Dataset entries:
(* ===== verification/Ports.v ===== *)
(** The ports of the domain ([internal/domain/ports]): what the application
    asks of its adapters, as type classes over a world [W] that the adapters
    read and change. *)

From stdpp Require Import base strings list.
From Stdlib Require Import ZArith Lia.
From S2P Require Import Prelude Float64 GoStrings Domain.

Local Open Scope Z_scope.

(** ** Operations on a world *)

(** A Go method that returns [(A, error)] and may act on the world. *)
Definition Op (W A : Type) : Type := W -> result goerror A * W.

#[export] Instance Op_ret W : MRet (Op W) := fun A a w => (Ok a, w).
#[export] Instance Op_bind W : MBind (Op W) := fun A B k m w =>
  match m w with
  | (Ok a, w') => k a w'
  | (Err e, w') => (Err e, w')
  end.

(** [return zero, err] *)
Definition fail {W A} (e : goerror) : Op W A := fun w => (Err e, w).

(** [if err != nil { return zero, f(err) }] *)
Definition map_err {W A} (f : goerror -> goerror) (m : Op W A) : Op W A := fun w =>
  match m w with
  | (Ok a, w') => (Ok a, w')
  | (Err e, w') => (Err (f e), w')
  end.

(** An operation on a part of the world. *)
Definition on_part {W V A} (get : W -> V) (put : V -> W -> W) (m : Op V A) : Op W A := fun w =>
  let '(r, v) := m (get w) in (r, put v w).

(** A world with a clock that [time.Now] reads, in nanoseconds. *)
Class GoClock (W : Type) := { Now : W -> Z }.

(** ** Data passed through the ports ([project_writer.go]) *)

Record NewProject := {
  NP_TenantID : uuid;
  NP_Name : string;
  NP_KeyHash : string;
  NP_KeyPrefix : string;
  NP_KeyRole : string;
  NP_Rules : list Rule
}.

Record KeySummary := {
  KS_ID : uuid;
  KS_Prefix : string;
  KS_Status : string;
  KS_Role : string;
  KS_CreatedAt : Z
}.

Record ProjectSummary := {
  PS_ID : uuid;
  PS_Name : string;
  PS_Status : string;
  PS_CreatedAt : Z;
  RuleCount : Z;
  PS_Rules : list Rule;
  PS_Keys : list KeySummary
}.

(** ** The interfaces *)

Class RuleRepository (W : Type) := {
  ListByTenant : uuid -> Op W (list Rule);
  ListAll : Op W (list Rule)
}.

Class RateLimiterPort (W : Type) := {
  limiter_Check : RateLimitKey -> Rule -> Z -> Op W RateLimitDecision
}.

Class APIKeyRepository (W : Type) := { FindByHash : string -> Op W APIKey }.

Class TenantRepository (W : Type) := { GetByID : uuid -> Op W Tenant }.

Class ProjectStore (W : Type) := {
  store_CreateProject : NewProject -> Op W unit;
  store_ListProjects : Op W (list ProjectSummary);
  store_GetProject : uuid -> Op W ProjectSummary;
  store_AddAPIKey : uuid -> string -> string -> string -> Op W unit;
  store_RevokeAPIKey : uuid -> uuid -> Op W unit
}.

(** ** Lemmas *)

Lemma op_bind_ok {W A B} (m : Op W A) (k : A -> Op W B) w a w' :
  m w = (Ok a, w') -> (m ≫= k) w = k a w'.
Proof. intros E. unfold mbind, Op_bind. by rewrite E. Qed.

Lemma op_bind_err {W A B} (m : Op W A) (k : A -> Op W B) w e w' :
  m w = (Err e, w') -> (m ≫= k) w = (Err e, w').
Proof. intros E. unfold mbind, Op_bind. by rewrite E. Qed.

» **Activity**: Lines containing the word "that" are to be located in the entries and copied.

» **Exercise response**:
    asks of its adapters, as type classes over a world [W] that the adapters
(** A Go method that returns [(A, error)] and may act on the world. *)
(** A world with a clock that [time.Now] reads, in nanoseconds. *)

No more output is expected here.